2)They don't lose any impressions by replacing FF. They just stop paying for
them.

3) I agree. But that just means you don't care if they kill FF. Not that
they're not.

------
neetij
Techcrunch has some screenshots from an official Google Chrome site (now taken
offline) - [http://www.techcrunch.com/2008/09/01/first-public-screen-
cap...](http://www.techcrunch.com/2008/09/01/first-public-screen-captures-of-
google-chrome/)

------
geuis
I don't like the idea of YAB, yet another browser. It's absolutely necessary
that we have competition but it's way too easy to dilute the market.

It's like the problem of too much choice.

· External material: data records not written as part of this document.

(* ===== verification/Uuid.v ===== *)
(** * Build and API key identifiers: github.com/gofrs/uuid

    The identifiers of the program are the 16-byte arrays of the vendored
    package gofrs/uuid.  Their text form is what the API exchanges and what the
    names of the notification channels are made of, so it is modelled byte for
    byte; the text of the parser's error is the library's own. *)

From S2P Require Import Prelude GoStrings.

#[local] Open Scope string_scope.

(** [type UUID [16]byte]. *)
Record uuid := Uuid {
  uuid_bytes : list ascii;
  uuid_len : bool_decide (length uuid_bytes = 16%nat);
}.

#[export] Instance uuid_eq_dec : EqDecision uuid.
Proof.
  refine (λ u v, cast_if (decide (uuid_bytes u = uuid_bytes v))).
  - destruct u as [b p], v as [b' p']. simpl in *. subst. f_equal. apply proof_irrel.
  - by intros ->.
Defined.

(** The UUID made of a byte slice, if it has 16 bytes ([FromBytes]). *)
Definition uuid_of_bytes (b : list ascii) : option uuid :=
  match decide (length b = 16%nat) with
  | left H => Some (Uuid b (bool_decide_pack _ H))
  | right _ => None
  end.

#[export] Instance uuid_countable : Countable uuid.
Proof.
  apply (inj_countable uuid_bytes uuid_of_bytes).
  intros [b p]. unfold uuid_of_bytes. simpl.
  pose proof (bool_decide_unpack _ p). case_match; [|done].
  do 2 f_equal. apply proof_irrel.
Defined.

(** [uuid.Nil]. *)
Definition uuid_Nil : uuid := Uuid (replicate 16 Ascii.zero) I.

(** ** package encoding/hex *)

Definition hex_digit (n : N) : ascii :=
  match n with
  | 0 => "0" | 1 => "1" | 2 => "2" | 3 => "3" | 4 => "4" | 5 => "5" | 6 => "6" | 7 => "7"
  | 8 => "8" | 9 => "9" | 10 => "a" | 11 => "b" | 12 => "c" | 13 => "d" | 14 => "e" | _ => "f"
  end%N%char.

Definition from_hex_digit (a : ascii) : option N :=
  let b := N_of_ascii a in
  if bool_decide (48 ≤ b ≤ 57)%N then Some (b - 48)%N
  else if bool_decide (97 ≤ b ≤ 102)%N then Some (b - 97 + 10)%N
  else if bool_decide (65 ≤ b ≤ 70)%N then Some (b - 65 + 10)%N
  else None.

(** [hex.Encode]. *)
Fixpoint hex_encode (l : list ascii) : string :=
  match l with
  | [] => ""
  | a :: l' =>
      let b := N_of_ascii a in
      String (hex_digit (b / 16)) (String (hex_digit (b `mod` 16)) (hex_encode l'))
  end.

(** [hex.Decode]: [None] at an odd length or at a byte that is no hex digit. *)
Fixpoint hex_decode (s : string) : option (list ascii) :=
  match s with
  | "" => Some []
  | String h (String l s') =>
      a ← from_hex_digit h;
      b ← from_hex_digit l;
      r ← hex_decode s';
      Some (ascii_of_N (a * 16 + b) :: r)
  | _ => None
  end.

(** ** The text form *)

(** [UUID.String]. *)
Definition uuid_String (u : uuid) : string :=
  let b := uuid_bytes u in
  hex_encode (take 4 b) +:+ "-" +:+ hex_encode (take 2 (drop 4 b)) +:+ "-"
  +:+ hex_encode (take 2 (drop 6 b)) +:+ "-" +:+ hex_encode (take 2 (drop 8 b))
  +:+ "-" +:+ hex_encode (drop 10 b).

Definition sub (s : string) (i n : nat) : string := String.substring i n s.

Definition decodeCanonical (t : string) : option uuid :=
  if bool_decide (sub t 8 1 = "-" ∧ sub t 13 1 = "-" ∧ sub t 18 1 = "-" ∧ sub t 23 1 = "-")
  then
    b1 ← hex_decode (sub t 0 8);
    b2 ← hex_decode (sub t 9 4);
    b3 ← hex_decode (sub t 14 4);
    b4 ← hex_decode (sub t 19 4);
    b5 ← hex_decode (sub t 24 12);
    uuid_of_bytes (b1 ++ b2 ++ b3 ++ b4 ++ b5)
  else None.

Definition decodeHashLike (t : string) : option uuid := hex_decode t ≫= uuid_of_bytes.

Definition decodePlain (t : string) : option uuid :=
  match String.length t with
  | 32 => decodeHashLike t
  | 36 => decodeCanonical t
  | _ => None
  end.

Definition decodeBraced (t : string) : option uuid :=
  let l := String.length t in
  if bool_decide (sub t 0 1 = "{" ∧ sub t (l - 1) 1 = "}") then decodePlain (sub t 1 (l - 2))
  else None.

Definition decodeURN (t : string) : option uuid :=
  if bool_decide (sub t 0 9 = "urn:uuid:") then decodePlain (sub t 9 (String.length t - 9))
  else None.

(** [UnmarshalText]. *)
Definition UnmarshalText (t : string) : option uuid :=
  match String.length t with
  | 32 => decodeHashLike t
  | 34 | 38 => decodeBraced t
  | 36 => decodeCanonical t
  | 41 | 45 => decodeURN t
  | _ => None
  end.

(** [uuid.FromString]. *)
Definition FromString (t : string) : res uuid :=
  match UnmarshalText t with
  | Some u => Ok u
  | None => Err (ErrLib "uuid: incorrect UUID format")
  end.

(** ** Lemmas *)

#[local] Arguments String.append !_ _ / : simpl nomatch.
#[local] Open Scope nat_scope.

Lemma hex_byte_roundtrip (a : ascii) :
  from_hex_digit (hex_digit (N_of_ascii a / 16)) = Some (N_of_ascii a / 16)%N ∧
  from_hex_digit (hex_digit (N_of_ascii a `mod` 16)) = Some (N_of_ascii a `mod` 16)%N ∧
  ascii_of_N (N_of_ascii a / 16 * 16 + N_of_ascii a `mod` 16) = a.
Proof. by destruct a as [[] [] [] [] [] [] [] []]. Qed.

Lemma hex_encode_length l : String.length (hex_encode l) = 2 * length l.
Proof. induction l as [|a l IH]; simpl; [done|]. lia. Qed.

Lemma hex_decode_encode l : hex_decode (hex_encode l) = Some l.
Proof.
  induction l as [|a l IH]; [done|].
  destruct (hex_byte_roundtrip a) as (H1 & H2 & H3).
  cbn [hex_encode hex_decode]. rewrite H1. simpl. rewrite H2. simpl. rewrite IH. simpl.
  by rewrite H3.
Qed.

Lemma hex_encode_no_byte l c :
  ContainsByte "0123456789abcdef" c = false → ContainsByte (hex_encode l) c = false.
Proof.
  intros Hc. induction l as [|a l IH]; [done|].
  assert (∀ n, bool_decide (hex_digit n = c) = false) as Hd.
  { intros n. apply bool_decide_eq_false. intros <-.
    revert Hc. unfold hex_digit. by repeat case_match. }
  cbn [hex_encode ContainsByte]. by rewrite !Hd, IH.
Qed.

Lemma uuid_of_bytes_id (u : uuid) : uuid_of_bytes (uuid_bytes u) = Some u.
Proof.
  destruct u as [b p]. unfold uuid_of_bytes. simpl.
  pose proof (bool_decide_unpack _ p). case_match; [|done].
  do 2 f_equal. apply proof_irrel.
Qed.

(** A UUID written out byte by byte. *)
Lemma uuid_cases (u : uuid) :
  ∃ a0 a1 a2 a3 a4 a5 a6 a7 a8 a9 a10 a11 a12 a13 a14 a15,
    uuid_bytes u = [a0; a1; a2; a3; a4; a5; a6; a7; a8; a9; a10; a11; a12; a13; a14; a15].
Proof.
  destruct u as [b p]. pose proof (bool_decide_unpack _ p) as H. simpl. clear p.
  do 16 (destruct b as [|? b]; [done|]). destruct b; [|done]. by repeat eexists.
Qed.

Lemma uuid_String_length u : String.length (uuid_String u) = 36.
Proof.
  unfold uuid_String. autorewrite with str. rewrite !hex_encode_length.
  destruct (uuid_cases u) as (a0&a1&a2&a3&a4&a5&a6&a7&a8&a9&a10&a11&a12&a13&a14&a15&->). done.
Qed.

Lemma uuid_String_no_byte u c :
  ContainsByte "0123456789abcdef-" c = false → ContainsByte (uuid_String u) c = false.
Proof.
  intros Hc.
  assert (ContainsByte "0123456789abcdef" c = false ∧ ContainsByte "-" c = false) as [Hh Hd].
  { change "0123456789abcdef-" with ("0123456789abcdef" +:+ "-") in Hc.
    rewrite ContainsByte_app in Hc. by apply orb_false_iff in Hc. }
  unfold uuid_String. rewrite !ContainsByte_app, !hex_encode_no_byte, !Hd by done. done.
Qed.

Lemma decodeCanonical_String u : decodeCanonical (uuid_String u) = Some u.
Proof.
  unfold uuid_String. rewrite <-(uuid_of_bytes_id u).
  destruct (uuid_cases u) as (a0&a1&a2&a3&a4&a5&a6&a7&a8&a9&a10&a11&a12&a13&a14&a15&->).
  set (t := (_ +:+ _)%string). unfold decodeCanonical.
  assert (sub t 8 1 = "-" ∧ sub t 13 1 = "-" ∧ sub t 18 1 = "-" ∧ sub t 23 1 = "-")%string
    as Hdash by done.
  rewrite bool_decide_true by done.
  change (sub t 0 8) with (hex_encode [a0; a1; a2; a3]).
  change (sub t 9 4) with (hex_encode [a4; a5]).
  change (sub t 14 4) with (hex_encode [a6; a7]).
  change (sub t 19 4) with (hex_encode [a8; a9]).
  change (sub t 24 12) with (hex_encode [a10; a11; a12; a13; a14; a15]).
  by rewrite !hex_decode_encode.
Qed.

Lemma FromString_String u : FromString (uuid_String u) = Ok u.
Proof.
  unfold FromString, UnmarshalText. rewrite uuid_String_length. simpl.
  by rewrite decodeCanonical_String.
Qed.

Lemma uuid_String_inj u v : uuid_String u = uuid_String v → u = v.
Proof. intros H. apply (f_equal FromString) in H. rewrite !FromString_String in H. congruence. Qed.

#[export] Hint Resolve FromString_String : furan.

We all face it. We go to the store
and are greeted with 10 slightly different versions of the same product. Mint
toothpaste, mint with extra-whitening, mint-flavored baking soda toothpaste. I
don't want to buy one that tastes bad. This stuff _is_ going in my mouth 3x a
day, after all. So I'm confused and cranky because I just want my normal
toothpaste. My brain remembers the box had the certain logo and the certain
white swish of box art. Found it! What size, big or small? Done, continue on
to shopping decisions I actually want to think about like what's for dinner.

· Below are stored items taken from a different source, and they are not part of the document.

(** [*FakeDataLayer] as a [DataLayer] (no operation but a listener looks at its context). *)
Definition dl : DataLayer fake_world := {|
  Datalayer.CreateBuild _ := CreateBuild;
  Datalayer.GetBuildByID _ := GetBuildByID;
  Datalayer.ListBuilds _ := ListBuilds;
  Datalayer.SetBuildCompletedTimestamp _ := SetBuildCompletedTimestamp;
  Datalayer.SetBuildStatus _ := SetBuildStatus;
  Datalayer.DeleteBuild _ := DeleteBuild;
  Datalayer.CancelBuild _ := CancelBuild;
  Datalayer.ListenForCancellation _ := ListenForCancellation;
  Datalayer.ListenForBuildEvents _ := ListenForBuildEvents;
  Datalayer.AddEvent _ := AddEvent;
  Datalayer.SetBuildAsRunning _ := SetBuildAsRunning;
  Datalayer.ListenForBuildRunning _ := ListenForBuildRunning;
  Datalayer.SetBuildAsCompleted _ := SetBuildAsCompleted;
  Datalayer.ListenForBuildCompleted _ := ListenForBuildCompleted;
  Datalayer.CreateAPIKey _ := CreateAPIKey;
  Datalayer.GetAPIKey _ := GetAPIKey;
  Datalayer.DeleteAPIKey _ := DeleteAPIKey;
|}.

End Fake.

(** ** Lemmas *)

(** The builds of the fake, up to [view]. *)
Definition fake_obs (e : fake_world) : gmap uuid Build := view <$> Fake.d (store e).

Section lemmas.
Implicit Types (e : fake_world) (s : fake_store).

Lemma d_init s : Fake.d (Fake.init_store s) = Fake.d s.
Proof. done. Qed.
Lemma d_with_d m s : Fake.d (Fake.with_d m s) = m.
Proof. done. Qed.
Lemma d_with_listeners k m s : Fake.d (Fake.with_listeners k m s) = Fake.d s.
Proof. done. Qed.

Lemma wp_init Q e :
  wp Fake.init Q e ↔ Q (Ok ()) (set_store (Fake.init_store (store e)) e).
Proof. done. Qed.

(** Notifying changes no build, and cannot fail with an error. *)
Lemma wp_sends v l (Q : res () → fake_world → Prop) e :
  (∀ r e', fake_obs e' = fake_obs e → (∀ err, r ≠ Err err) → Q r e') →
  wp (mforeach (Fake.chan_send v) l) Q e.
Proof.
  revert e. induction l as [|c l IH]; intros e HQ; simpl.
  - by apply HQ.
  - rewrite wp_bind. unfold Fake.chan_send at 1. wp_simpl. case_goal; wp_simpl.
    + by apply HQ.
    + by apply IH.
Qed.

Lemma wp_notify k id v (Q : res () → fake_world → Prop) e :
  (∀ r e', fake_obs e' = fake_obs e → (∀ err, r ≠ Err err) → Q r e') →
  wp (Fake.notify k id v) Q e.
Proof. intros HQ. unfold Fake.notify. rewrite wp_bind, wp_get_store. by apply wp_sends. Qed.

These days, the choice of a browser by 90% of people is the same kind of
commodity thought given to toothpaste. They know what they're familiar with.
They identify it via the shape and color of the icon, and maybe whether it
says "internet" or not.

We've had to take 4 years to push Firefox to ~20% marketshare. Internet
Explorer still has 75% total, with 30% of that being IE6. Safari, Opera, and
all other browsers squeeze into the rough remaining 5% of the market. Adding
YAB to the party won't serve anything except to dilute the last 5% some more.

What we need is _not_ new browsers, OSS or not. We need marketing. Microsoft
had easy marketing for IE. An icon on the desktop called "Internet".

We need Apple-style ads with Jason Long as Firefox and John Hodgeman as
Internet Explored. Boil the message down to the barest essentials of the
message and make it as clear to the "other 90%" as the Big Blue E meant
"internet".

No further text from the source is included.